While thinking about the kinds of calculations that might be made possible by moving away from equilibrium, Whitelam found himself considering some research around the mid-2010swhich showed that if you took an image and added noise until no trace of the original image was visible, a neural network could be trained to reverse this process and thus recover the image. If you trained it on a series of disappearing images, the neural network would be able to generate a range of images from a random noise starting point, including images from outside the library it was trained on. These diffusion models seemed to Whitelam “a natural starting point” for a thermodynamic computer, diffusion itself being a statistical process rooted in thermodynamics.
While conventional computing works in a way that reduces noise to negligible levels, Whitelam noted, many algorithms used to train neural networks work by adding noise again. “Wouldn’t it be much more natural in a thermodynamic environment where noise is free?” he noted with a conference proceedings.
Borrowing from age-old principles
How things change under the influence of significant noise can be calculated from the Langevin equation, which dates back to 1908. Manipulating this equation can give probabilities for each step in the process of enveloping an image with noise. In a sense, this gives the probability that each pixel will take on the wrong color when an image is subjected to thermal noise.

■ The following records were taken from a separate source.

(** C5: for every integer native value in [1,10] the native-to-host
    brightness conversion over (1,10) and (5,255) gives a result in
    [1,255], and it never decreases when the value grows: for
    [1 <= v1 <= v2 <= 10], [1 <= convert v1 <= convert v2 <= 255]. *)
Theorem value_to_brightness_clamped_monotone (v1 v2 : Z) :
  1 <= v1 -> v1 <= v2 -> v2 <= 10 ->
  1 <= _value_to_brightness (1, 10) v1
  /\ _value_to_brightness (1, 10) v1 <= _value_to_brightness (1, 10) v2
  /\ _value_to_brightness (1, 10) v2 <= 255.
Proof.
  intros _ Hle _.
  change (1, 10) with BRIGHTNESS_SCALE. rewrite !value_to_brightness_native.
  assert (Py.round ((251 * v1 + 40) # 10) <= Py.round ((251 * v2 + 40) # 10))
    by (apply round_fraction_mono; lia).
  lia.
Qed.

Lemma value_to_brightness_clamped_monotone_witness :
  (1 <= 3 /\ 3 <= 7 /\ 7 <= 10)
  /\ 1 <= _value_to_brightness (1, 10) 3
  /\ _value_to_brightness (1, 10) 3 <= _value_to_brightness (1, 10) 7
  /\ _value_to_brightness (1, 10) 7 <= 255.
Proof.
  split; [lia | apply (value_to_brightness_clamped_monotone 3 7); lia].
Defined.

(** C4: whatever the cached native brightness, an entity whose power state
    is 1 (night mode) reports host brightness exactly 1; the proportional
    conversion is not consulted. *)
Theorem brightness_night_mode (l : Light) :
  _state l = 1 -> brightness l = 1.
Proof. intros H. unfold brightness. now rewrite H. Qed.

Lemma brightness_night_mode_witness :
  _state (mkLight 7 6 1 "lamp" reachable "http://lamp/api/iris-lights/") = 1
  /\ brightness (mkLight 7 6 1 "lamp" reachable "http://lamp/api/iris-lights/") = 1.
Proof.
  split; [reflexivity | apply brightness_night_mode; reflexivity].
Defined.

(** C10, as the code has it: for every integer cached native brightness
    whose scaled quotient [raw * 251 / 10] fits a double (magnitude below
    [2^1024 - 2^970], so every cached value below 10^306 in magnitude),
    inside the native domain or not, and for every cached value when the
    power state is 1, the brightness property returns an integer of
    [1,255], with no other precondition; the color-temperature property has
    no such clamp (a cached 12 reads as 532 mireds, above 500). *)
Theorem brightness_within_host_contract_in_double_range (l : Light) :
  _state l = 1
  \/ 251 * Z.abs (_brightness l) < 10 * Double.overflow_threshold ->
  (exists n, Double.brightness l = Returned n
             /\ n = brightness l /\ 1 <= n <= 255)
  /\ (exists l' : Light, 500 < color_temp l').
Proof.
  intros H. split.
  - exists (brightness l). split; [|split; [reflexivity|]].
    + unfold Double.brightness, brightness.
      destruct (Z.eqb_spec (_state l) 1) as [E|NE]; [reflexivity|].
      destruct H as [E|B]; [contradiction|].
      unfold Double._value_to_brightness, Double.scale_to_ranged_value,
        Double.true_divide, _value_to_brightness, scale_to_ranged_value,
        BRIGHTNESS_SCALE, states_in_range.
      cbn [fst snd]. change (10 - 1 + 1 =? 0) with false. cbv iota.
      destruct (Z.leb_spec (Double.overflow_threshold * Z.abs (10 - 1 + 1))
                           (Z.abs ((_brightness l - (1 - 1)) * (255 - 5 + 1))));
        [|reflexivity].
      exfalso. lia.
    + unfold brightness, _value_to_brightness.
      destruct (_state l =? 1); lia.
  - exists (mkLight 10 12 2 "lamp" reachable "http://lamp/api/iris-lights/").
    vm_compute. reflexivity.
Qed.

Lemma brightness_within_host_contract_in_double_range_witness :
  let l := mkLight 50 6 2 "lamp" reachable "http://lamp/api/iris-lights/" in
  (_state l = 1 \/ 251 * Z.abs (_brightness l) < 10 * Double.overflow_threshold)
  /\ exists n, Double.brightness l = Returned n
               /\ n = brightness l /\ 1 <= n <= 255.
Proof.
  assert (H : 251 * Z.abs 50 < 10 * Double.overflow_threshold)
    by (vm_compute; reflexivity).
  split; [right; exact H|].
  exact (proj1 (brightness_within_host_contract_in_double_range
                  (mkLight 50 6 2 "lamp" reachable "http://lamp/api/iris-lights/")
                  (or_intror H))).
Defined.

(** C10, as claimed, fails: with power state 2 and a cached brightness of
    10^400 the brightness property raises [OverflowError] and returns no
    integer. *)
Lemma brightness_of_huge_cache_overflows :
  _state dazzled = 2
  /\ _brightness dazzled = 10 ^ 400
  /\ Double.brightness dazzled = Raised OverflowError
  /\ ~ exists n, Double.brightness dazzled = Returned n /\ 1 <= n <= 255.
Proof.
  assert (E : Double.brightness dazzled = Raised OverflowError)
    by (vm_compute; reflexivity).
  split; [reflexivity|]. split; [reflexivity|]. split; [exact E|].
  intros (n & R & _). rewrite E in R. discriminate R.
Qed.

(** C6, as the code has it: with power state 2, cached native brightness 10
    reads as host brightness 255, and cached native brightness 1 reads as
    29, the rounding of 1 * 251 / 10 + 4 = 29.1. *)
Theorem brightness_native_extremes
    (ct : Z) (host : string) (session : ClientSession) (url : string) :
  brightness (mkLight 10 ct 2 host session url) = 255
  /\ brightness (mkLight 1 ct 2 host session url) = 29.
Proof. split; reflexivity. Qed.

(** C6, as claimed, fails: with power state 2 and cached native brightness 1
    the host brightness is not 5. *)
Lemma brightness_native_minimum_is_not_5 :
  _state (mkLight 1 6 2 "lamp" reachable "http://lamp/api/iris-lights/") = 2
  /\ _brightness (mkLight 1 6 2 "lamp" reachable "http://lamp/api/iris-lights/") = 1
  /\ brightness (mkLight 1 6 2 "lamp" reachable "http://lamp/api/iris-lights/") <> 5.
Proof. repeat split. vm_compute. discriminate. Qed.

(** ** Brightness round trip *)

(** C7: for every host brightness [b] of 1..255, writing it (host to native,
    ceiling) and reading it back (native to host, round to nearest, clamped)
    gives a host value at most one native quantization step away: it is
    never below [b] and at most 25 above, and 25 is within the step 251/10. *)
Theorem brightness_round_trip (b : Z) :
  1 <= b <= 255 ->
  let native := Py.ceil (_brightness_to_value BRIGHTNESS_SCALE b) in
  let back := _value_to_brightness BRIGHTNESS_SCALE native in
  0 <= back - b <= 25
  /\ (inject_Z (Z.abs (back - b)) <= brightness_quantization_step)%Q.
Proof.
  intros Hb native back.
  assert (R : 0 <= back - b <= 25).
  { subst back native.
    rewrite brightness_to_value_native, value_to_brightness_native.
    pose proof (Z.div_mod (- (10 * (b - 4))) 251 ltac:(lia)) as D.
    pose proof (Z.mod_pos_bound (- (10 * (b - 4))) 251 ltac:(lia)) as B.
    set (q := - (10 * (b - 4)) / 251) in *.
    pose proof (round_between (251 * - q + 40) 10) as RB.
    lia. }
  split; [exact R|].
  clearbody back native.
  change brightness_quantization_step with (251 # 10)%Q.
  unfold Qle. cbn [Qnum Qden inject_Z]. lia.
Qed.

Lemma brightness_round_trip_witness :
  1 <= 128 <= 255
  /\ (let native := Py.ceil (_brightness_to_value BRIGHTNESS_SCALE 128) in
      let back := _value_to_brightness BRIGHTNESS_SCALE native in
      0 <= back - 128 <= 25
      /\ (inject_Z (Z.abs (back - 128)) <= brightness_quantization_step)%Q).
Proof.
  split; [lia | apply (brightness_round_trip 128); lia].
Defined.

(** ** Commands *)

Ltac simpl_world :=
  cbn [self posted ha_state_writes _brightness _color_temp _state _host
       _session _url fst snd].

Ltac run_entity :=
  unfold _post_data, bind, get_self, session_post, set_brightness,
    set_color_temp, set_state, async_write_ha_state, getitem, ret, raise;
  simpl_world.

Lemma sent_since_app (w w' : World) (rs : list Request) :
  posted w' = posted w ++ rs -> sent_since w w' = rs.
Proof. intros E. unfold sent_since. rewrite E. apply drop_app_length. Qed.

(** What one [_post_data] does, delivered or not: it logs the request and
    leaves the entity alone. *)
Lemma post_data_spec (url : string) (value : option Z) (w : World) :
  let r := mkRequest (_url (self w) +:+ url) value in
  _post_data url value w =
  (if post_ok (_session (self w)) r then Returned tt else Raised ClientError,
   mkWorld (self w) (posted w ++ [r]) (ha_state_writes w)).
Proof. run_entity. now destruct (post_ok _ _). Qed.

(** C3: a turn-on whose options carry brightness 1 sends exactly one
    command, "night" with a null payload, whether or not a color temperature
    is also asked for; none of "on", "bright", "color-temp" is sent, and the
    entity, hence the cached brightness and color temperature, is as it was. *)
Theorem turn_on_brightness_1_sends_night_only
    (kwargs : gmap string Z) (w : World) :
  kwargs !! "brightness" = Some 1 ->
  let w' := snd (async_turn_on kwargs w) in
  let base := _url (self w) in
  sent_since w w' = [mkRequest (base +:+ "night") None]
  /\ (forall r, r ∈ sent_since w w' ->
        req_url r <> base +:+ "on" /\ req_url r <> base +:+ "bright"
        /\ req_url r <> base +:+ "color-temp")
  /\ self w' = self w
  /\ cache (self w') = cache (self w).
Proof.
  intros Hb w' base.
  assert (E : w' = mkWorld (self w)
                 (posted w ++ [mkRequest (base +:+ "night") None])
                 (ha_state_writes w)).
  { subst w'. unfold async_turn_on.
    rewrite bool_decide_eq_true_2 by exact Hb.
    now rewrite post_data_spec. }
  assert (S : sent_since w w' = [mkRequest (base +:+ "night") None])
    by (apply sent_since_app; now rewrite E).
  split; [exact S|]. split; [|now rewrite E].
  intros r Hr. rewrite S in Hr. apply list_elem_of_singleton in Hr. subst r.
  cbn [req_url].
  repeat split; intros C; apply (inj (String.append base)) in C; discriminate.
Qed.

Lemma turn_on_brightness_1_sends_night_only_witness :
  let kwargs : gmap string Z := {[ "brightness" := 1; "color_temp" := 300 ]} in
  kwargs !! "brightness" = Some 1
  /\ (let w' := snd (async_turn_on kwargs fresh) in
      let base := _url (self fresh) in
      sent_since fresh w' = [mkRequest (base +:+ "night") None]
      /\ (forall r, r ∈ sent_since fresh w' ->
            req_url r <> base +:+ "on" /\ req_url r <> base +:+ "bright"
            /\ req_url r <> base +:+ "color-temp")
      /\ self w' = self fresh
      /\ cache (self w') = cache (self fresh)).
Proof.
  split; [reflexivity|].
  apply (turn_on_brightness_1_sends_night_only
           {[ "brightness" := 1; "color_temp" := 300 ]} fresh).
  reflexivity.
Defined.

(** C8: with a session that delivers its POSTs, a turn-on with brightness
    128 and color temperature 300 returns after sending, in this order, "on"
    with a null payload, "bright" with the ceiling of 128 scaled from
    (5,255) to (1,10), and "color-temp" with the ceiling of 300 scaled from
    (155,500) to (1,11); both payloads are 5, and they are the cached native
    brightness and color temperature afterwards. *)
Theorem turn_on_128_300_commands (kwargs : gmap string Z) (w : World) :
  kwargs !! "brightness" = Some 128 ->
  kwargs !! "color_temp" = Some 300 ->
  delivers (_session (self w)) ->
  let nb := Py.ceil (scale_to_ranged_value (5, 255) (1, 10) 128) in
  let nc := Py.ceil (scale_to_ranged_value (155, 500) (1, 11) 300) in
  let base := _url (self w) in
  let w' := snd (async_turn_on kwargs w) in
  fst (async_turn_on kwargs w) = Returned tt
  /\ sent_since w w' =
       [mkRequest (base +:+ "on") None;
        mkRequest (base +:+ "bright") (Some nb);
        mkRequest (base +:+ "color-temp") (Some nc)]
  /\ _brightness (self w') = nb
  /\ _color_temp (self w') = nc
  /\ _state (self w') = _state (self w)
  /\ nb = 5 /\ nc = 5.
Proof.
  intros Hb Hc Hd nb nc base w'.
  assert (E : async_turn_on kwargs w =
    (Returned tt,
     mkWorld (mkLight nb nc (_state (self w)) (_host (self w))
                      (_session (self w)) (_url (self w)))
             (posted w ++ [mkRequest (base +:+ "on") None;
                           mkRequest (base +:+ "bright") (Some nb);
                           mkRequest (base +:+ "color-temp") (Some nc)])
             (ha_state_writes w))).
  { unfold async_turn_on.
    rewrite bool_decide_eq_false_2 by (rewrite Hb; discriminate).
    rewrite Hb, Hc. run_entity.
    repeat (rewrite Hd; simpl_world).
    rewrite <- !app_assoc. reflexivity. }
  subst w'. rewrite E. cbn [fst snd self _brightness _color_temp _state].
  split; [reflexivity|]. split; [now apply sent_since_app|].
  repeat split; reflexivity.
Qed.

From there, it is possible to calculate the necessary coupling forces – for example circuit connection forces – to reverse the process, removing the noise step by step. This generates an image – something Whitelam demonstrated in a digital simulation from a library of images containing a “0”, a “1” and a “2”. The generated image can come from the original training database or some sort of guess, and a bonus of imperfections in training means it’s possible to come up with new images that aren’t part of the original dataset.
Ramy ShelbayaCEO of a company producing quantum random number generators, Quantum Dice, which was not involved in the study, called the results “important.” He referred to particular areas where traditional methods are beginning to struggle to meet the ever-increasing demand for more powerful models. Shelbaya’s company produces a type of probabilistic computing hardware using quantum-generated random numbers, and as such he found it “encouraging to see the ever-growing interest in probabilistic computing and the various computing paradigms closely related to it.”
He also pointed to a potential benefit beyond energy savings: “This paper also shows how physics-inspired approaches can provide a clear fundamental interpretation of an area where ‘black box’ models have dominated, providing critical insights into the learning process,” he told Live Science by email.
When it comes to generative AI, recovering three learned digits from noise may seem relatively rudimentary. However, Whitelam pointed out that the concept of thermodynamic calculation is still only a few years old.
“Looking at the history of machine learning and how it was eventually scaled up to bigger, more impressive tasks,” he said, “I’m curious if thermodynamic hardware, even in a conceptual sense, can be scaled in the same way.”